Write out exactly the lines of the material below, beginning at the top and ending at the line that contains "info = roomId ->".

*PROVIDED RECORDS*:
============
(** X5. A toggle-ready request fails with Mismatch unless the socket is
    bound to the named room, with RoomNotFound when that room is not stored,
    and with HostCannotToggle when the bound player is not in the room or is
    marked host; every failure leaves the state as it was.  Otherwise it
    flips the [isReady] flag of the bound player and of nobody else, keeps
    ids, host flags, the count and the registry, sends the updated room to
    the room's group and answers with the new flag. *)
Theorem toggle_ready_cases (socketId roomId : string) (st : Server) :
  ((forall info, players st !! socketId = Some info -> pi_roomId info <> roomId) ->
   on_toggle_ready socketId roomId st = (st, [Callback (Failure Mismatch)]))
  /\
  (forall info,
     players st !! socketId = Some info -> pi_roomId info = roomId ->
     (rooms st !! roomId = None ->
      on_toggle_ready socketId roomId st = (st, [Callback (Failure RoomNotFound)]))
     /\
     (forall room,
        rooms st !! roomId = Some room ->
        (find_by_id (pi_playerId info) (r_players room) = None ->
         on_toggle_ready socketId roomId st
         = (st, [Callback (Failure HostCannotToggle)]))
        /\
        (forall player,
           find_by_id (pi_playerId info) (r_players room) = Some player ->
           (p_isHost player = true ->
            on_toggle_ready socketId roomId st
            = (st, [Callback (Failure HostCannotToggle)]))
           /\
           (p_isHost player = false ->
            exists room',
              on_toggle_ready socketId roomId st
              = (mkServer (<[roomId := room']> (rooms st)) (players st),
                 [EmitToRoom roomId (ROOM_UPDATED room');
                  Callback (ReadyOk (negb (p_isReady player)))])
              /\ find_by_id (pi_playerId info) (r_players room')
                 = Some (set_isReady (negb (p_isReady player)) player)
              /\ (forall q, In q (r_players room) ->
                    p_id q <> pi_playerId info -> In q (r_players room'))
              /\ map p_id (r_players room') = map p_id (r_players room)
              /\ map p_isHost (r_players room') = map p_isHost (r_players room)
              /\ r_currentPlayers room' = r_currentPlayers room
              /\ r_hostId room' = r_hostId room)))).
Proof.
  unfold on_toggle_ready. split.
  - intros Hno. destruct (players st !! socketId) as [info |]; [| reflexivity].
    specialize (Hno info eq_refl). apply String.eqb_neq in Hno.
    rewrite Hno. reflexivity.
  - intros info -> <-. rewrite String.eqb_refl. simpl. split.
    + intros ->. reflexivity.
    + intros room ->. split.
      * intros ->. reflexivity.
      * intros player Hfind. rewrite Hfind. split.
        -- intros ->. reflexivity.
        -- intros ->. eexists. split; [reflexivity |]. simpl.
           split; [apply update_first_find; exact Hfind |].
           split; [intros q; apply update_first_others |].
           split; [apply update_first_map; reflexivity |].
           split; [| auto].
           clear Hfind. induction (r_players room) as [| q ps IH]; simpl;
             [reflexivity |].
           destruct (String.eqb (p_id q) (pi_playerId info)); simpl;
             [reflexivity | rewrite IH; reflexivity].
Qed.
============
*RESULT BELOW*:
(** X5. A toggle-ready request fails with Mismatch unless the socket is
    bound to the named room, with RoomNotFound when that room is not stored,
    and with HostCannotToggle when the bound player is not in the room or is
    marked host; every failure leaves the state as it was.  Otherwise it
    flips the [isReady] flag of the bound player and of nobody else, keeps
    ids, host flags, the count and the registry, sends the updated room to
    the room's group and answers with the new flag. *)
Theorem toggle_ready_cases (socketId roomId : string) (st : Server) :
  ((forall info, players st !! socketId = Some info -> pi_roomId info <> roomId) ->
   on_toggle_ready socketId roomId st = (st, [Callback (Failure Mismatch)]))
  /\
  (forall info,
     players st !! socketId = Some info -> pi_roomId info = roomId ->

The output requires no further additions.